Provide the number of lines below containing the word "pairingTrace", without any other words.

[Start of Attachment]

(** C10, amended: on both delivery paths the pairing branch is taken
    exactly when the raw utterance, in lower case and not trimmed,
    starts with ["/pair"]: then the only call into the session manager
    is the verification of the code, and otherwise the first thing that
    happens is the query whether the sender is verified.  A token that
    merely begins with the prefix, as in ["/paired x"], is routed to
    pairing (with the code ["x"]).  An utterance with white space before
    ["/pair"] is not: a sender who is not verified is answered with the
    prompt to pair and nothing else happens; for a verified sender the
    command handler reports ["/pair"] as not handled and the utterance
    goes through the chat exchange. *)
Theorem C10_pairing_routed_on_raw_prefix (w : World)
    (kakaoId utterance callbackUrl : jsstring) (st : State w) :
  (isPairing utterance = true ->
   trace (handleWithoutCallback w kakaoId utterance st).2
   = trace st ++ pairingTrace kakaoId utterance
   /\ exists t q,
       trace (processMessageAsync w kakaoId utterance callbackUrl st).2
       = trace st ++ pairingTrace kakaoId utterance
           ++ [EvCallback callbackUrl t q])
  /\ (isPairing utterance = false ->
      (exists evs,
          trace (handleWithoutCallback w kakaoId utterance st).2
          = trace st ++ EvIsVerified kakaoId :: evs)
      /\ (exists evs,
             trace (processMessageAsync w kakaoId utterance callbackUrl st).2
             = trace st ++ EvIsVerified kakaoId :: evs))
  /\ (isPairing utterance = false ->
      isUserVerified w kakaoId (store st) = false ->
      handleWithoutCallback w kakaoId utterance st
      = (Ret (createTextResponse NEED_PAIRING_SYNC),
         mkState (store st) (trace st ++ [EvIsVerified kakaoId]))
      /\ processMessageAsync w kakaoId utterance callbackUrl st
         = (Ret tt,
            mkState (store st)
              (trace st ++ [ EvIsVerified kakaoId;
                             EvCallback callbackUrl NEED_PAIRING_ASYNC
                               (Some HOW_TO_PAIR) ])))
  /\ (isPairing utterance = false ->
      isUserVerified w kakaoId (store st) = true ->
      command (parseCommand utterance) = lit "/pair" ->
      (exists r,
          handleWithoutCallback w kakaoId utterance st
          = (Ret (createTextResponse (text r)),
             mkState
               (addConversationMessage w kakaoId RoleAssistant (text r)
                  (addConversationMessage w kakaoId RoleUser utterance
                     (store st)))
               (trace st ++ EvIsVerified kakaoId
                  :: chatTrace w kakaoId utterance (text r) (store st))))
      /\ (exists r,
             processMessageAsync w kakaoId utterance callbackUrl st
             = (Ret tt,
                mkState
                  (addConversationMessage w kakaoId RoleAssistant (text r)
                     (addConversationMessage w kakaoId RoleUser utterance
                        (store st)))
                  (trace st ++ EvIsVerified kakaoId
                     :: chatTrace w kakaoId utterance (text r) (store st)
                     ++ [EvCallback callbackUrl (text r)
                           (Some CONTINUE_OR_NEW)]))))
  /\ (forall c rest, isSpace c = true -> isPairing (c :: rest) = false)
  /\ (forall ws a,
        forallb isSpace ws = true ->
        command (parseCommand (ws ++ lit "/pair" ++ lit " " ++ a))
        = lit "/pair")
  /\ isPairing (lit "/paired x") = true
  /\ pairingTrace kakaoId (lit "/paired x")
     = [EvVerifyPairing kakaoId (lit "x") None].
Proof.
  split; [intros Hp; split;
          [by apply sync_pairing | by apply async_pairing]|].
  assert (Hchat : forall st1 : State w,
             command (parseCommand utterance) = lit "/pair" ->
             (if isCommand utterance
              then handleCommand w utterance kakaoId st1
              else (Ret notHandled, st1)) = (Ret notHandled, st1)).
  { intros st1 Hc. destruct (isCommand utterance); [|done].
    by apply handleCommand_pair. }
  split.
  { intros Hp. rewrite sync_unpaired, async_unpaired by done.
    destruct (isUserVerified w kakaoId (store st)).
    2:{ split; [by exists []|]. eexists. unfold sendCallback. comp_simpl.
        cbn [snd trace]. by rewrite <- app_assoc. }
    assert (Hcmd : exists r st1 evs,
               (if isCommand utterance
                then handleCommand w utterance kakaoId
                       (mkState (store st) (trace st ++ [EvIsVerified kakaoId]))
                else (Ret notHandled,
                      mkState (store st) (trace st ++ [EvIsVerified kakaoId])))
               = (Ret r, st1)
               /\ trace st1 = trace st ++ EvIsVerified kakaoId :: evs).
    { destruct (isCommand utterance).
      - destruct (extends_handleCommand w utterance kakaoId
                    (mkState (store st) (trace st ++ [EvIsVerified kakaoId])))
          as [evs Hevs].
        destruct (handleCommand_returns w utterance kakaoId
                    (mkState (store st) (trace st ++ [EvIsVerified kakaoId])))
          as (r & st1 & Hr).
        rewrite Hr in Hevs |- *. exists r, st1, evs. split; [done|].
        cbn [snd trace] in Hevs. by rewrite Hevs, <- app_assoc.
      - exists notHandled,
          (mkState (store st) (trace st ++ [EvIsVerified kakaoId])), [].
        by split. }
    destruct Hcmd as (r & st1 & evs & -> & Hst1).
    destruct (chat_returns w kakaoId utterance st1) as [resp Hresp].
    destruct (answered r) as [a|].
    - split; [by exists evs|]. unfold sendCallback. comp_simpl.
      cbn [snd trace]. rewrite Hst1, <- app_assoc. by eexists.
    - rewrite Hresp. split.
      + cbn [snd trace]. rewrite Hst1, <- app_assoc. by eexists.
      + unfold sendCallback. comp_simpl. cbn [snd trace].
        rewrite Hst1, <- !app_assoc. by eexists. }
  split.
  { intros Hp Hv. rewrite sync_unpaired, async_unpaired, Hv by done.
    split; [done|]. unfold sendCallback. comp_simpl.
    cbn [store trace]. by rewrite <- app_assoc. }
  split.
  { intros Hp Hv Hc. rewrite sync_unpaired, async_unpaired, Hv by done.
    rewrite Hchat by done. cbn [answered notHandled handled].
    destruct (chat_returns w kakaoId utterance
                (mkState (store st) (trace st ++ [EvIsVerified kakaoId])))
      as [resp Hresp].
    rewrite Hresp. cbn [store trace]. unfold chatTrace.
    split; exists resp.
    - by rewrite <- app_assoc.
    - unfold sendCallback. comp_simpl. cbn [store trace].
      by rewrite <- !app_assoc. }
  split; [apply isPairing_leading_space|].
  split.
  { intros ws a Hws. rewrite parseCommand_leading_space by done.
    apply parseCommand_pair. }
  split; [by vm_compute|].
  unfold pairingTrace.
  replace (nonEmpty (pairingCode (lit "/paired x"))) with (Some (lit "x"))
    by (by vm_compute).
  replace (pairingName (lit "/paired x")) with (@None jsstring)
    by (by vm_compute).
  reflexivity.
Qed.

[End of Attachment]

Completed task —
4